在神经系统中,由于脑脊液难以得到,要想获得脑部直接来源的外泌体则难度较大,所以从脑组织中分离外泌体对于神经系统研究人员迫在眉睫。
且目前外泌体的分离方法很多只适用于液体样本,不太适合直接分离组织。所以我们一直立足文献[1]并积极优化从脑组织中分离外泌体的方法。本文主要和大家分享我们从小鼠脑组织中分离外泌体的效果,供大家参考:
一、采用消化+超离法从脑组织中分离外泌体:
将脑组织剪成薄片,放入离心管中加上消化液进行消化,经水浴、反复轻轻上下颠倒,再用移液枪间断缓慢吹吸至消化结束。随后加入培养基于消化液中,混匀,置于冰上。再进行一系列的差速超速离心过程,包括除杂、滤膜过滤、超离等。最后用 PBS 重悬外泌体,用重悬后的外泌体进行下面的透射电镜(TEM)、纳米粒径跟踪分子(NTA)和 marker WB 鉴定。
二、TEM 鉴定外泌体外观:
将提取的外泌体样本置于冰盒中,使用移液枪吸取外泌体样本于铜网上静置 1 min。(用镊子夹铜网要轻,防止铜网夹破)。再将铜网上的外泌体样本吸干,使用移液枪吸取醋酸双氧铀染色液室温染色。随后将染色完成的样本放于灯下烤。样本制好后,观察拍照,保存图片。结果如下:
图一 TEM 鉴定脑组织外泌体形态
从 TEM 结果中可以看出,样本中有典型的外泌体结构,且数量比较多,大小不一。
三、NTA 鉴定外泌体的大小和颗粒浓度:
准备外泌体样本,并将外泌体样本置于仪器中检测。检测结果如下:
图二 NTA 鉴定脑组织外泌体大小
从 NTA 结果中可以看出,检测到的外泌体颗粒大小在 30-150nm 范围,符合外泌体的大小,且颗粒浓度在 undefined10 的 11 次方以上(由图中 particles 数乘以稀释倍数)。
四、WB 鉴定外泌体的蛋白 marker:
按照实验室常规操作进行外泌体样本的 WB 实验。本次测试选择了三个蛋白指标进行外泌体蛋白鉴定,分别为二阳一阴,即 CD9、TSG101 和 Calnexin。WB 结果如下:
图三 WB 鉴定脑组织外泌体蛋白 marker
从 WB 结果可以看出,CD9 和 TSG101 在外泌体样本中呈现阳性结果,Calnexin 在外泌体样本中呈现阴性结果。符合外泌体的蛋白特征。

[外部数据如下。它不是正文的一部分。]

(* ===== verification/BtreeStore.v ===== *)
(** The database a write transaction holds, as a map from keys to stored
    values, and the proof that the staged upsert, deletion and query of
    backend/btree/src/v3/tree.rs are the insertion, deletion and lookup of that
    map: they succeed, they change the value of their key and of no other, and
    they keep the tree, its sibling links, its value chains and its free list
    in order, with every page of the file owned exactly once. *)

From stdpp Require Import gmap functions.
From S2P Require Import Prelude BtreeFormat BtreeCell BtreePage BtreeSplit BtreeTransaction BtreeNode.
From S2P Require Import BtreeOverlay BtreeMutation BtreeTree BtreeClimb BtreeChain BtreePlace.

(** A value as it is stored: how it is compressed, its logical length and its
    stored bytes. *)
Abbreviation stored_value := (Compression * Z * list byte)%type.

Section Store.
Context {CK : Checksum} {KC : KeyCodec}.
Abbreviation entry := (key * LeafCellRef)%type.
Abbreviation leaf := (Z * list entry)%type.

(** ** Values *)

(** The number of bytes that are stored. *)
Definition stored_size (c : option stored_value) : Z := match c with Some (_, _, stored) => len stored | None => 0 end.

(** The value of a leaf entry stands for [c] and owns the pages [ps]. *)
Inductive held (V : Z → node → Prop) : LeafValueRef → list Z → option stored_value → Prop :=
| held_tombstone : held V Tombstone [] None
| held_inline comp ll stored crc :
    value_ok comp ll stored → held V (Inline comp ll stored crc) [] (Some (comp, ll, stored))
| held_overflow comp ll head ps bs :
    value_ok comp ll (concat bs) → ps ≠ [] → chain V head ps bs →
    held V (OverflowRef comp ll (len (concat bs)) head (crc32 (concat bs))) ps (Some (comp, ll, concat bs)).

Definition item : Type := list Z * option stored_value.

Definition holds_items (V : Z → node → Prop) (es : list entry) (ws : list item) : Prop :=
  Forall2 (λ e w, held V (leaf_value e.2) w.1 w.2) es ws.

Definition owned_pages (ws : list item) : list Z := concat (map fst ws).

Lemma held_frame (V V' : Z → node → Prop) v ps c :
  held V v ps c → (∀ i n, i ∈ ps → V i n → V' i n) → held V' v ps c.
Proof. destruct 1; intros Hf; constructor; try done. by eapply chain_mono. Qed.

Lemma items_frame (V V' : Z → node → Prop) es ws :
  holds_items V es ws → (∀ i n, i ∈ owned_pages ws → V i n → V' i n) → holds_items V' es ws.
Proof.
  induction 1 as [|e w es ws H _ IH]; intros Hf; constructor.
  - eapply held_frame; [exact H|]. intros i n Hi. apply Hf. unfold owned_pages. cbn. rewrite elem_of_app. by left.
  - apply IH. intros i n Hi. apply Hf. unfold owned_pages. cbn. rewrite elem_of_app. by right.
Qed.

Lemma held_refs V v ps c : held V v ps c → Forall (λ r, r ∈ ps) (value_refs v).
Proof.
  destruct 1 as [| |comp ll head ps bs _ Hne Hc]; cbn; constructor; [|constructor].
  destruct Hc; [done|]. by left.
Qed.

Lemma items_refs V es ws :
  holds_items V es ws → Forall (λ r, r ∈ owned_pages ws) (concat (map (λ e, value_refs (leaf_value e.2)) es)).
Proof.
  unfold owned_pages. induction 1 as [|e w es ws H _ IH]; cbn [map concat]; [constructor|]. apply Forall_app. split.
  - eapply Forall_impl; [by eapply held_refs|]. cbn. intros r Hr. rewrite elem_of_app. by left.
  - eapply Forall_impl; [exact IH|]. cbn. intros r Hr. rewrite elem_of_app. by right.
Qed.

Lemma owned_app ws ws' : owned_pages (ws ++ ws') = owned_pages ws ++ owned_pages ws'.
Proof. unfold owned_pages. by rewrite map_app, concat_app. Qed.

Lemma owned_cons w ws : owned_pages (w :: ws) = w.1 ++ owned_pages ws.
Proof. done. Qed.

(** ** The database *)

Definition contents (es : list entry) (ws : list item) : list (key * option stored_value) :=
  zip_with (λ e w, (e.1, w.2)) es ws.

Definition represents (f : key → option stored_value) (es : list entry) (ws : list item) : Prop :=
  ∀ k v, f k = Some v ↔ (k, Some v) ∈ contents es ws.

(** The transaction [t] over the file [base] holds the map [f]. *)
Definition tx_holds (t : WriteTransaction) (base : list byte) (f : key → option stored_value) : Prop :=
  ∃ T h F ws, skeleton t base T h F (owned_pages ws) ∧ holds_items (view t base) (entries T) ws ∧
    represents f (entries T) ws.

Lemma contents_app es es' ws ws' :
  length es = length ws → contents (es ++ es') (ws ++ ws') = contents es ws ++ contents es' ws'.
Proof. intros H. unfold contents. by rewrite zip_with_app. Qed.

Lemma contents_key k c es ws : (k, c) ∈ contents es ws → ∃ e, e ∈ es ∧ e.1 = k.
Proof.
  intros (i & Hi)%list_elem_of_lookup. unfold contents in Hi. apply lookup_zip_with_Some in Hi as (e & w & [= -> _] & He & _).
  exists e. split; [by eapply list_elem_of_lookup_2|done].
Qed.

Lemma not_contents k c es ws : Forall (λ e, e.1 ≠ k) es → (k, c) ∉ contents es ws.
Proof. intros H Hin. apply contents_key in Hin as (e & He & Hk). rewrite Forall_forall in H. by apply (H e). Qed.

(** Replacing what is stored for one key. *)
Lemma represents_insert f k e ps c EP mid EQ WP wm WQ :
  represents f (EP ++ mid ++ EQ) (WP ++ wm ++ WQ) →
  length EP = length WP → length mid = length wm → length EQ = length WQ →
  Forall (λ x, x.1 = k) mid → Forall (λ x, x.1 ≠ k) EP → Forall (λ x, x.1 ≠ k) EQ →
  represents (<[k := c]> f) (EP ++ (k, e) :: EQ) (WP ++ (ps, c) :: WQ).
Proof.
  intros H L1 L2 L3 Hm HP HQ k' v. rewrite contents_app by done. cbn [contents zip_with]. cbn [fst snd].
  rewrite elem_of_app. change (zip_with _ EQ WQ) with (contents EQ WQ). rewrite elem_of_cons.
  destruct (decide (k' = k)) as [->|Hk].
  - rewrite fn_lookup_insert. split; [intros ->; auto|].
    intros [Hin|[[= ->]|Hin]]; [by apply not_contents in Hin|done|by apply not_contents in Hin].
  - rewrite fn_lookup_insert_ne by done. rewrite (H k' v), !contents_app by done. rewrite !elem_of_app. split.
    + intros [Hin|[Hin|Hin]]; [by left| |by right; right]. apply contents_key in Hin as (x & Hx & <-).
      rewrite Forall_forall in Hm. by apply Hm in Hx.
    + intros [Hin|[[= -> _]|Hin]]; [by left|done|by right; right].
Qed.

(** ** Where a key is *)

Lemma segments_outer h lo hi A c B SA SB :
  length A = length SA → segments (shaped h) lo hi (A ++ c :: B) (SA ++ SB) →
  Forall (λ a, ∃ lo' s, s ∈ SA ∧ shaped h lo' (Some s.1) a) A ∧
  Forall (λ b, ∃ hi' s, s ∈ SB ∧ shaped h (Some s.1) hi' b) B.
Proof.
  revert lo SA. induction A as [|a A IH]; intros lo [|s SA] Hl H; try done; cbn [app] in H.
  - split; [constructor|]. revert lo c B H. induction SB as [|s SB IHB]; intros lo c B H; inversion H; subst; [constructor|].
    match goal with H : segments _ (Some _) hi _ SB |- _ => rename H into Hs end.
    inversion Hs as [? ? b Hb|? ? b ? ? B' ? ? ? ? Hb Hs']; subst.
    + constructor; [|constructor]. do 2 eexists. split; [by left|exact Hb].
    + constructor.
      * do 2 eexists. split; [by left|exact Hb].
      * eapply Forall_impl; [exact (IHB _ _ _ Hs)|]. intros x (hi' & s' & Hin & Hx). exists hi', s'. split; [by right|done].
  - inversion H as [|? ? ? s' sb ? ? ? ? ? Ha Hs]; subst. injection Hl as Hl. destruct (IH _ _ Hl Hs) as [HA HB].
    split; [|done]. constructor.
    + do 2 eexists. split; [by left|exact Ha].
    + eapply Forall_impl; [exact HA|]. intros x (lo' & s & Hin & Hx). exists lo', s. split; [by right|done].
Qed.

Lemma entries_node id kids seps : entries (BNode id kids seps) = concat (map entries kids).
Proof.
  unfold entries. cbn [leaves]. induction kids as [|T kids IH]; [done|]. cbn [map concat].
  by rewrite map_app, concat_app, IH.
Qed.

Lemma above_weaken lo s k : strictly_above lo s → key_le s k → above lo k.
Proof. destruct lo as [b|]; cbn; [|done]. intros H1 H2. apply key_le_iff. left. by eapply key_lt_le_trans. Qed.

Lemma under_weaken hi s k : under hi s → key_lt k s → under hi k.
Proof. destruct hi as [b|]; cbn; [|done]. intros H1 H2. by eapply key_lt_trans. Qed.

Lemma shaped_within h lo hi T : shaped h lo hi T → Forall (λ e, above lo e.1 ∧ under hi e.1) (entries T).
Proof.
  revert lo hi T. induction h as [|h IH]; intros lo hi [id es|id kids seps]; try done.
  - intros (_ & H & _). unfold entries. cbn. rewrite app_nil_r. eapply Forall_impl; [exact H|]. cbn. tauto.
  - intros [_ H]. rewrite entries_node. induction H as [lo hi T HT|lo hi T s sb Ts ss _ Hl Hh HT Hs IHs];
      cbn [map concat]; apply Forall_app; split.
    + by apply IH.
    + constructor.
    + eapply Forall_impl; [exact (IH _ _ _ HT)|]. cbn. intros e [? ?]. split; [done|by eapply under_weaken].
    + eapply Forall_impl; [exact IHs|]. cbn. intros e [? ?]. split; [by eapply above_weaken|done].
Qed.

Lemma entries_within (Q : key → Prop) Ts :
  Forall (λ T, Forall (λ e, Q e.1) (entries T)) Ts → Forall (λ e : entry, Q e.1) (concat (map snd (concat (map leaves Ts)))).
Proof.
  induction 1 as [|T Ts H _ IH]; cbn [map concat]; [constructor|]. rewrite map_app, concat_app. apply Forall_app. by split.
Qed.

(** The keys left of the leaf of [k] are smaller, those right of it larger. *)
Lemma descends_order k T path lf es LP LS :
  descends k T path lf es LP LS → ∀ h lo hi, shaped h lo hi T → above lo k → under hi k →
  Forall (λ e, key_lt e.1 k) (concat (map snd LP)) ∧ Forall (λ e, key_lt k e.1) (concat (map snd LS)) ∧
  ∃ lo' hi', shaped 0 lo' hi' (BLeaf lf es).
Proof.
  induction 1 as [lf es|id A c B SA SB path lf es LP LS Hlen HA HB Hd IH]; intros h lo hi Hsh Hlo Hhi.
  { split_and!; [constructor|constructor|]. destruct h; [|done]. eauto. }
  apply shaped_node in Hsh as (h' & -> & _ & Hseg). destruct (segments_focus _ _ _ _ _ _ _ _ Hlen Hseg) as (Hsc & _ & _).
  destruct (IH _ _ _ Hsc (low_bound_above _ _ _ Hlo HA) (high_bound_under _ _ _ Hhi HB)) as (H1 & H2 & H3).
  destruct (segments_outer _ _ _ _ _ _ _ _ Hlen Hseg) as [HoA HoB]. rewrite Forall_forall in HA, HB.
  split_and!; [| |done]; rewrite map_app, concat_app; apply Forall_app; [refine (conj _ H1)|refine (conj H2 _)].
  - apply (entries_within (λ x, key_lt x k)). eapply Forall_impl; [exact HoA|]. intros a (lo' & s & Hs & Ha).
    eapply Forall_impl; [exact (shaped_within _ _ _ _ Ha)|]. cbn. intros e [_ He]. eapply key_lt_le_trans; [exact He|by apply HA].
  - apply (entries_within (λ x, key_lt k x)). eapply Forall_impl; [exact HoB|]. intros b (hi' & s & Hs & Hb).
    eapply Forall_impl; [exact (shaped_within _ _ _ _ Hb)|]. cbn. intros e [He _]. eapply key_lt_le_trans; [by apply HB|exact He].
Qed.

Lemma key_lt_ne a b : key_lt a b → a ≠ b.
Proof. intros H ->. by apply key_lt_irrefl in H. Qed.

(** The entries of the tree around the place of [k]. *)
Record focus (T : btree) (k : key) (LP LS : list leaf) (es : list entry) (i : nat) (replace : bool)
    (EP mid EQ : list entry) : Prop := {
  fo_entries : entries T = EP ++ mid ++ EQ;
  fo_mid : if replace then ∃ e, mid = [(k, e)] ∧ es !! i = Some (k, e) else mid = [];
  fo_spliced : ∀ x, concat (map snd LP) ++ spliced i replace x es ++ concat (map snd LS) = EP ++ x :: EQ;
  fo_left : Forall (λ x, x.1 ≠ k) EP;
  fo_right : Forall (λ x, x.1 ≠ k) EQ;
}.

Lemma target_apart ks k i replace j x :
  sorted_keys ks → target_at ks k i replace → ks !! j = Some x →
  (j < i)%nat ∨ ((if replace then S i else i) ≤ j)%nat → x ≠ k.
Proof.
  intros Hs Ht Hj Hc. destruct replace; cbn in Ht.
  - destruct Hc as [Hc|Hc]; [apply key_lt_ne|apply not_eq_sym, key_lt_ne].
    + by eapply Hs.
    + eapply (Hs i j); [lia|done|done].
  - destruct Ht as (_ & Hlo & Hhi). destruct Hc as [Hc|Hc]; [apply key_lt_ne; by eapply Hlo|].
    apply not_eq_sym, key_lt_ne. by eapply Hhi.
Qed.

从以上三种常用的外泌体鉴定结果中可得出,本次使用的从小鼠脑组织中分离外泌体的方法是可行的,能顺利获得需要的外泌体。但是方法中也存在一些不足,从电镜结果中可以看出,样本中可能还有一些杂质掺杂。
如果要进一步除杂,可能就要面临损失很多外泌体的风险,所以经常遇到的问题是外泌体的纯度和含量很难二者兼得,这是外泌体分离目前一直存在的问题。
不止是脑组织,诸如心肌组织、脊髓组织、骨骼肌组织等都可以经消化分离出外泌体,但是过程中用到的消化液以及实验过程也会有差别,有待进一步优化和探索。也欢迎大家留言合作,一起开发新方法!
参考文献:J Extracell Vesicles. 2017 Jul 26;6(1):1348885. doi: 10.1080/20013078.2017.1348885. eCollection 2017.